*** Opening DATA EXTRACTS ***
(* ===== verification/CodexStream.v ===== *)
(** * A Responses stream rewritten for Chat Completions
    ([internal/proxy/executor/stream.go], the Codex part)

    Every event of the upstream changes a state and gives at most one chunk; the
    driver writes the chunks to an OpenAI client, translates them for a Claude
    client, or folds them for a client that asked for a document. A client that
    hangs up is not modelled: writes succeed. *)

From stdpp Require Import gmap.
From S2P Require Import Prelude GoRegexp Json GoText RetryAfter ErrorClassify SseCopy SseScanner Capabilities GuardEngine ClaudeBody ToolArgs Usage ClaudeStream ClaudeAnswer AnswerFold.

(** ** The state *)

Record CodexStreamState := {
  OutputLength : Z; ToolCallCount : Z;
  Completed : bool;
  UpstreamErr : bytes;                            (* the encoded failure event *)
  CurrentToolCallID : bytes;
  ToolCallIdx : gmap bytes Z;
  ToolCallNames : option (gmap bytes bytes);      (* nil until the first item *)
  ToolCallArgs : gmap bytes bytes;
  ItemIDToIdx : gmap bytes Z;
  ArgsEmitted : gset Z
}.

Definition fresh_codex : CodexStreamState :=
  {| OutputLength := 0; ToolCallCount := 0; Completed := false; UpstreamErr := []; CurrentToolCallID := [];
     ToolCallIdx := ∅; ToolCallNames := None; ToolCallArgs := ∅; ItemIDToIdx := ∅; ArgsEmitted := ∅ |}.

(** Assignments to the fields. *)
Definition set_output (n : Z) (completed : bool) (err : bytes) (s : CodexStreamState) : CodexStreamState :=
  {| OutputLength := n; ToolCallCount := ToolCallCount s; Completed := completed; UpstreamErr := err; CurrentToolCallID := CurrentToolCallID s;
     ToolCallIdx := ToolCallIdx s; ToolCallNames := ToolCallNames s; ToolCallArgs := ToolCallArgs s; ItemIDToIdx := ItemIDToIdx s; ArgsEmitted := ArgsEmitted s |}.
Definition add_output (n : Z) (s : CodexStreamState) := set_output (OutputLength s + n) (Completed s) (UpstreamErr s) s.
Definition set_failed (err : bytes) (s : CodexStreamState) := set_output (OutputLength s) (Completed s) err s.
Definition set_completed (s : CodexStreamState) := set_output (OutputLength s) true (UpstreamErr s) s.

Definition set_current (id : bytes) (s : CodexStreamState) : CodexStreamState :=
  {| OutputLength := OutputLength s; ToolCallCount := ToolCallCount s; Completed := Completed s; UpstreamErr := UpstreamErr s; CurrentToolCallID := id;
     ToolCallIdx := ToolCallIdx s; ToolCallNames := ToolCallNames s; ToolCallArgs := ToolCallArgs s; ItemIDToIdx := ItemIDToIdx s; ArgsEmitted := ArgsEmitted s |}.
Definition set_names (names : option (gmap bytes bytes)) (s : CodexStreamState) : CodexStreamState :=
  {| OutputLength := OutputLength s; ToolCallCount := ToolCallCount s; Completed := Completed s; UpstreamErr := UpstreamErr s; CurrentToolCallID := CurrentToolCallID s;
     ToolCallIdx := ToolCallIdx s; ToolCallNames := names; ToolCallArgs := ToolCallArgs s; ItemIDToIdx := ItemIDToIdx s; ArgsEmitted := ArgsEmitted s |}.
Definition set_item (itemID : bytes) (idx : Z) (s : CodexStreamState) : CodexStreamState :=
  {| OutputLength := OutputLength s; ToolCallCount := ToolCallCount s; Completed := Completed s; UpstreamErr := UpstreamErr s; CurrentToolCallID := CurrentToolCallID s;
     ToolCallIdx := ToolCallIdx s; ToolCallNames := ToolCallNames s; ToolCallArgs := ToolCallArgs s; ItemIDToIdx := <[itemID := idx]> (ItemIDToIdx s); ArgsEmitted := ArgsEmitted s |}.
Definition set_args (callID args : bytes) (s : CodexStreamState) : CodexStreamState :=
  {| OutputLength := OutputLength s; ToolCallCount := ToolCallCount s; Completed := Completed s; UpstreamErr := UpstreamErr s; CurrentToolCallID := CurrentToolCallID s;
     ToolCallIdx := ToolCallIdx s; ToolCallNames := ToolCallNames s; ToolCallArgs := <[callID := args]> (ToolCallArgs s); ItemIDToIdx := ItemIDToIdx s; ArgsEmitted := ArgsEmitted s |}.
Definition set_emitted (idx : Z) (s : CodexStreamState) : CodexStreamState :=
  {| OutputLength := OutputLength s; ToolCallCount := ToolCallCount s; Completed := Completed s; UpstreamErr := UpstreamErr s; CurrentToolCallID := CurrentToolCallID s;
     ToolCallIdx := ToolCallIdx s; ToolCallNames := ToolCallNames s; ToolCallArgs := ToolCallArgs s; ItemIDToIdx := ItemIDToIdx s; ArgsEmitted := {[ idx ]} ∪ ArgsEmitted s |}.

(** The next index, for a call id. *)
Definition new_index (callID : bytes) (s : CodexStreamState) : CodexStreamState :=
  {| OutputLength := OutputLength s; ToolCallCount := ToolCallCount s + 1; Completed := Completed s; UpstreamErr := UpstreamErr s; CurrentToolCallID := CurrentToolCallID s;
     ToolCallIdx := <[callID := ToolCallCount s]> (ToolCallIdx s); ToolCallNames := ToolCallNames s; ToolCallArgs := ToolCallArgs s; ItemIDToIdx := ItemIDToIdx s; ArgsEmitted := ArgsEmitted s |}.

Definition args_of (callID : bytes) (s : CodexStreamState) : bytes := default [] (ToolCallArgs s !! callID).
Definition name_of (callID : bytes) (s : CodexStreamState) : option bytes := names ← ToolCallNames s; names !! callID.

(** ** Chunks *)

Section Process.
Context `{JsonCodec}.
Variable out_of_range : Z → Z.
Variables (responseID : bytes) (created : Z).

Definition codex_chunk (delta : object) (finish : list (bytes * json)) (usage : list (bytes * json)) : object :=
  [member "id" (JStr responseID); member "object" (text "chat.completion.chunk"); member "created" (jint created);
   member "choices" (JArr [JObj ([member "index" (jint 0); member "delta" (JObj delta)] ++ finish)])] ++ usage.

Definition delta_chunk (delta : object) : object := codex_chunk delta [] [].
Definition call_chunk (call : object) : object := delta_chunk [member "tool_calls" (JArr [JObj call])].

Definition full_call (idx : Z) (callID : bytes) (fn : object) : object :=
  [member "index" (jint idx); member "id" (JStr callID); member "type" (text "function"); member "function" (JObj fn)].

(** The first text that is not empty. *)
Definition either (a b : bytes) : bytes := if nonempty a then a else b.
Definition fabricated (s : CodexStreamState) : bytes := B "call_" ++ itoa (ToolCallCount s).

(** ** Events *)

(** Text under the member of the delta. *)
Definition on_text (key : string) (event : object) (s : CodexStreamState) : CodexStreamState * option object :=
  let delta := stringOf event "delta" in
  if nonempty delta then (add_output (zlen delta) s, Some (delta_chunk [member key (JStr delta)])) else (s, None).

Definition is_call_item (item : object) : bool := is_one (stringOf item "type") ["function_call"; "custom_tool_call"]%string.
*** Closing DATA EXTRACTS ***
■ **WORK REQUEST**
The lines to show are those in the data above that include "ArgsEmitted".

■ **RESULT FOR THIS EXERCISE**
  ArgsEmitted : gset Z
     ToolCallIdx := ∅; ToolCallNames := None; ToolCallArgs := ∅; ItemIDToIdx := ∅; ArgsEmitted := ∅ |}.
     ToolCallIdx := ToolCallIdx s; ToolCallNames := ToolCallNames s; ToolCallArgs := ToolCallArgs s; ItemIDToIdx := ItemIDToIdx s; ArgsEmitted := ArgsEmitted s |}.
     ToolCallIdx := ToolCallIdx s; ToolCallNames := ToolCallNames s; ToolCallArgs := ToolCallArgs s; ItemIDToIdx := ItemIDToIdx s; ArgsEmitted := ArgsEmitted s |}.
     ToolCallIdx := ToolCallIdx s; ToolCallNames := names; ToolCallArgs := ToolCallArgs s; ItemIDToIdx := ItemIDToIdx s; ArgsEmitted := ArgsEmitted s |}.
     ToolCallIdx := ToolCallIdx s; ToolCallNames := ToolCallNames s; ToolCallArgs := ToolCallArgs s; ItemIDToIdx := <[itemID := idx]> (ItemIDToIdx s); ArgsEmitted := ArgsEmitted s |}.
     ToolCallIdx := ToolCallIdx s; ToolCallNames := ToolCallNames s; ToolCallArgs := <[callID := args]> (ToolCallArgs s); ItemIDToIdx := ItemIDToIdx s; ArgsEmitted := ArgsEmitted s |}.
     ToolCallIdx := ToolCallIdx s; ToolCallNames := ToolCallNames s; ToolCallArgs := ToolCallArgs s; ItemIDToIdx := ItemIDToIdx s; ArgsEmitted := {[ idx ]} ∪ ArgsEmitted s |}.
     ToolCallIdx := <[callID := ToolCallCount s]> (ToolCallIdx s); ToolCallNames := ToolCallNames s; ToolCallArgs := ToolCallArgs s; ItemIDToIdx := ItemIDToIdx s; ArgsEmitted := ArgsEmitted s |}.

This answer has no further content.